En un sentido similar, la pesadilla de 1945 proyectaba su larga sombra sobre el futuro de Berlín. Entre las repercusiones del nazismo, aquellos ciudadanos de a pie tuvieron que enfrentarse a nuevas oleadas de violencia de posguerra, privaciones, angustia y todo un nuevo ciclo de totalitarismo. El gris cadavérico del Muro de Berlín, cuya construcción comenzó en 1961, fue otra de las secuelas de 1945, y mantuvo a la ciudad en el centro de la inestabilidad geopolítica mundial y potencial detonante de una guerra nuclear. Sin embargo, incluso en esta nueva encarnación de dualidad, el talento y el arte, así como su espíritu abiertamente rebelde, sobrevivieron.

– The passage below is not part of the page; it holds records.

(** * mcp-image-downloader: the batch download pipeline, verified

    A shallow embedding of the JavaScript sources

    - [src/downloader.js]            (ImageDownloader, Semaphore),
    - [src/processor.js]             (ImageProcessor),
    - [src/utils/progressTracker.js] (ProgressTracker, BatchProgressTracker),
    - [src/utils/validator.js]       (validateImageUrl, validateDownloadOptions),
    - [src/index.js]                 (ImageDownloaderServer.handleDownloadImagesBatch),

    followed by the theorems that settle the properties C1 - C10 of the
    specification.

    Conventions of the embedding.

    - A statement that may throw is a [JS.completion]; [try]/[catch] is
      [JS.try_catch].  A promise that may stay pending for ever is a
      [JS.promise].
    - Everything the code obtains from outside (the network, the file
      system, the clock, Node's [path] and [URL]) is read from an explicit
      record of oracles, so that every definition is a total, executable
      function of its inputs.
    - Byte counters, rates, rounded percentages and millisecond clocks are
      integers in the code and are modelled in [Z]; the quotients computed
      from them (ETA, average speed) are IEEE-754 doubles and are modelled by
      Rocq's primitive binary64 floats.  Where the code tests whether a
      number is an integer, or takes any number, the number is a
      [JS.number].
    - Interleavings of the asynchronous downloads are chosen by a schedule
      oracle; theorems quantify over every schedule. *)

From Stdlib Require Import ZArith String Ascii List Bool Lia.
From Stdlib Require Import Floats.
From Stdlib Require Import QArith Qround Lqa.
From stdpp Require Import gmap strings list pretty.

Local Open Scope Z_scope.

(* ===================================================================== *)
(** * Part I: the embedding                                               *)
(* ===================================================================== *)

(** ** JavaScript prelude *)

Module JS.

(** Completion of a statement: it returns normally or throws an [Error]
    carrying a message. *)
Inductive completion (A : Type) : Type :=
| Normal (a : A)
| Throw (message : string).
Arguments Normal {A} a.
Arguments Throw {A} message.

Definition bind {A B} (c : completion A) (k : A -> completion B) : completion B :=
  match c with
  | Normal a => k a
  | Throw m => Throw m
  end.

(** [try { c } catch (error) { handler error.message }] *)
Definition try_catch {A} (c : completion A) (handler : string -> completion A)
  : completion A :=
  match c with
  | Normal a => Normal a
  | Throw m => handler m
  end.

(** The eventual state of a promise. *)
Inductive promise (A : Type) : Type :=
| Fulfilled (a : A)
| Rejected (message : string)
| Pending.
Arguments Fulfilled {A} a.
Arguments Rejected {A} message.
Arguments Pending {A}.

(** Truthiness of an optional string ([undefined], [null] and the empty
    string are falsy) and of an optional number ([undefined] and 0 are
    falsy). *)
Definition truthy_string (s : option string) : bool :=
  match s with
  | Some s => negb (String.eqb s "")
  | None => false
  end.

Definition truthy_number (n : option Z) : bool :=
  match n with
  | Some n => negb (n =? 0)
  | None => false
  end.

(** [arr[i] = v] on an array that may have holes: a write past the end
    extends the array, leaving holes in between. *)
Definition array_set {A} (arr : list (option A)) (i : nat) (v : A)
  : list (option A) :=
  if decide (i < length arr)%nat
  then <[i := Some v]> arr
  else arr ++ replicate (i - length arr) None ++ [Some v].
(** For a well-formed table and two rows of the grid, the synthetic row
    is defined, has [x_len] elements and holds in each column the
    interpolation of the two grid values of that column. *)
Lemma interpolated_row_spec (s : t D) (lo hi : Z) (y Y0 Y1 : D) :
  well_formed s ->
  vec_at (y_ref s) lo = Ok Y0 -> vec_at (y_ref s) hi = Ok Y1 ->
  exists r0 r1 row,
    vec_at (table s) lo = Ok r0 /\ vec_at (table s) hi = Ok r1 /\
    Z.of_nat (length r0) = x_len s /\ Z.of_nat (length r1) = x_len s /\
    interpolated_y_values_at_x s lo hi y = Ok row /\
    Z.of_nat (length row) = x_len s /\
    (forall j a b, vec_at r0 j = Ok a -> vec_at r1 j = Ok b ->
       vec_at row j = Ok (linear_interpolate Y0 a Y1 b y)).
Proof.
  intros [Hrows Hcols Hx Hy] HY0 HY1.
  destruct (vec_at_defined (table s) lo) as [r0 Hr0];
    [apply vec_at_range in HY0; lia | ].
  destruct (vec_at_defined (table s) hi) as [r1 Hr1];
    [apply vec_at_range in HY1; lia | ].
  assert (Hl0 : Z.of_nat (length r0) = x_len s).
  { apply vec_at_Ok in Hr0. destruct Hr0 as [_ Hr0]. apply nth_error_In in Hr0.
    rewrite Forall_forall in Hcols. now apply Hcols. }
  assert (Hl1 : Z.of_nat (length r1) = x_len s).
  { apply vec_at_Ok in Hr1. destruct Hr1 as [_ Hr1]. apply nth_error_In in Hr1.
    rewrite Forall_forall in Hcols. now apply Hcols. }
  assert (Hpos : 0 <= x_len s) by lia.
  unfold interpolated_y_values_at_x, vec_make.
  destruct (Z.ltb_spec (x_len s) 0); [lia | ]. cbn [bind].
  destruct (fill_spec s lo hi y Y0 Y1 r0 r1 HY0 Hr0 HY1 Hr1
              (Z.to_nat (x_len s)) 0 (repeat nzero (Z.to_nat (x_len s))))
    as (row & Hfill & Hlen & Hin & _); try rewrite repeat_length; try lia.
  exists r0, r1, row. repeat split; try assumption.
  - rewrite Hlen, repeat_length. lia.
  - intros j a b Ha Hb. apply Hin; try assumption.
    apply vec_at_range in Ha. lia.
Qed.

End SyntheticRow.

(** ** The three ways through [find] *)

Section FindPaths.
Context {D : Type} {N : Number D}.

Import InterpolableLUT.

Lemma find_y_none (s : t D) (x y : D) (l u : Z) :
  find_nearest_indexes (y_ref s) (y_len s) y 0 0 = Ok (false, l, u) ->
  find s x y = Ok x.
Proof. intros H. unfold find. rewrite H. reflexivity. Qed.

Lemma find_x_none (s : t D) (x y : D) (lo hi l u : Z) (row : list D) :
  find_nearest_indexes (y_ref s) (y_len s) y 0 0 = Ok (true, lo, hi) ->
  interpolated_y_values_at_x s lo hi y = Ok row ->
  find_nearest_indexes row (x_len s) x 0 0 = Ok (false, l, u) ->
  find s x y = Ok x.
Proof.
  intros Hy Hrow Hx. unfold find. rewrite Hy. cbn [bind].
  rewrite Hrow. cbn [bind]. rewrite Hx. reflexivity.
Qed.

Las personas no viven sus vidas dentro de unas eras fijas; aunque una época termine, la gente continúa, o trata de continuar, básicamente igual que antes. Con frecuencia, la historia reciente de Berlín se contempla a través de unos prismas que establecen divisiones fijas: el periodo guillermino, el de Weimar, el nazi, el comunista, cada uno de ellos herméticamente cerrado. Sin embargo, las vidas de sus ciudadanos formaron un agitado continuum a lo largo de todos estos distintos regímenes; fueron personas que tuvieron que estar siempre esforzándose al máximo por adaptarse a una ciudad que cambiaba a la velocidad del rayo.

¿Qué debieron de parecerles todas estas revoluciones violentas a los berlineses que tan solo deseaban vivir, trabajar y amar? Los que crecieron en la era Weimar, que luego estuvieron bajo la sombra de la caída nazi, que en los años siguientes vieron su ciudad ocupada y dominada por otras potencias… ¿Cómo pudieron mantenerse firmes sus esquemas mentales, los recuerdos de determinados barrios, cuando el paisaje urbano que les rodeaba estaba en un constante estado de desconcertante mutación y demolición, hasta el punto de que algunos nacidos en la ciudad perdían la capacidad de orientarse por sus calles de siempre?

La pesadilla de la guerra tampoco puede definir por completo a estos increíblemente ingeniosos ciudadanos; explorar sus vidas y su suerte es importante para darse cuenta de que sus historias también engloban el extraordinario territorio cultural de Berlín: no solo su arte, su cine y su música, extraordinariamente innovadores y a la vanguardia del mundo, ni su valioso esfuerzo científico, sino también su tortuosa relación con su antigua aristocracia y la constante actividad de los motores de la violencia de clase y callejera.